→ **WHAT THE TASK ASKS**: Output, without any change, the listing below from its opening line up to and including the line with "(** A shared".

→ **STORED DATA**:
Lemma reserved_conflict_None segments :
  segments ≠ [] → Forall ManagedUmlPath.normal_segment segments →
  reserved_guest_path_conflict (path_of segments) = None ↔
  ∀ r, r ∈ reserved_components → ¬ r `prefix_of` segments ∧ ¬ segments `prefix_of` r.
Proof.
  intros Hne Hn. unfold reserved_guest_path_conflict.
  rewrite fmap_None, list_find_None, reserved_components_paths, Forall_fmap, Forall_forall.
  assert (∀ r, r ∈ reserved_components →
    (¬ (path_of segments = path_of r ∨ is_below (path_of segments) (path_of r) ∨
        is_below (path_of r) (path_of segments))) ↔
    ¬ r `prefix_of` segments ∧ ¬ segments `prefix_of` r) as Hiff.
  { intros r Hr. destruct (reserved_components_normal r Hr).
    rewrite <- (path_below segments r), <- (path_below r segments) by done.
    assert (path_of r = path_of segments ↔ path_of segments = path_of r) by (split; congruence). tauto. }
  split; intros H r Hr; apply Hiff; auto; by apply H.
Qed.

(** A shared directory is refused exactly when it and a path the runtime owns
    are one above the other.  For a destination with components [segments] (not the
    root), [reserved_guest_path_conflict] finds nothing if and only if no reserved
    path is equal to it, above it or below it component-wise; a sibling whose name
    merely starts alike does not conflict. *)
Theorem reserved_conflict_component_wise segments :
  segments ≠ [] → Forall ManagedUmlPath.normal_segment segments →
  (reserved_guest_path_conflict (path_of segments) = None ↔
   ∀ r, r ∈ reserved_components → ¬ r `prefix_of` segments ∧ ¬ segments `prefix_of` r) ∧
  (∀ found, reserved_guest_path_conflict (path_of segments) = Some found →
     ∃ r, found = path_of r ∧ r ∈ reserved_components ∧
          (r `prefix_of` segments ∨ segments `prefix_of` r)).
Proof.
  intros Hne Hn. split; [by apply reserved_conflict_None|]. intros found Hf.
  unfold reserved_guest_path_conflict in Hf.
  apply fmap_Some in Hf as ([i r] & (Hi & Hr & _)%list_find_Some & ->).
  rewrite reserved_components_paths, list_lookup_fmap in Hi.
  apply fmap_Some in Hi as (c & Hc%list_elem_of_lookup_2 & ->). exists c.
  destruct (reserved_components_normal c Hc).
  rewrite <- (path_below segments c), <- (path_below c segments) by done. simpl in *. tauto.
Qed.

→ **EXPECTED ANSWER**:
Lemma reserved_conflict_None segments :
  segments ≠ [] → Forall ManagedUmlPath.normal_segment segments →
  reserved_guest_path_conflict (path_of segments) = None ↔
  ∀ r, r ∈ reserved_components → ¬ r `prefix_of` segments ∧ ¬ segments `prefix_of` r.
Proof.
  intros Hne Hn. unfold reserved_guest_path_conflict.
  rewrite fmap_None, list_find_None, reserved_components_paths, Forall_fmap, Forall_forall.
  assert (∀ r, r ∈ reserved_components →
    (¬ (path_of segments = path_of r ∨ is_below (path_of segments) (path_of r) ∨
        is_below (path_of r) (path_of segments))) ↔
    ¬ r `prefix_of` segments ∧ ¬ segments `prefix_of` r) as Hiff.
  { intros r Hr. destruct (reserved_components_normal r Hr).
    rewrite <- (path_below segments r), <- (path_below r segments) by done.
    assert (path_of r = path_of segments ↔ path_of segments = path_of r) by (split; congruence). tauto. }
  split; intros H r Hr; apply Hiff; auto; by apply H.
Qed.

(** A shared directory is refused exactly when it and a path the runtime owns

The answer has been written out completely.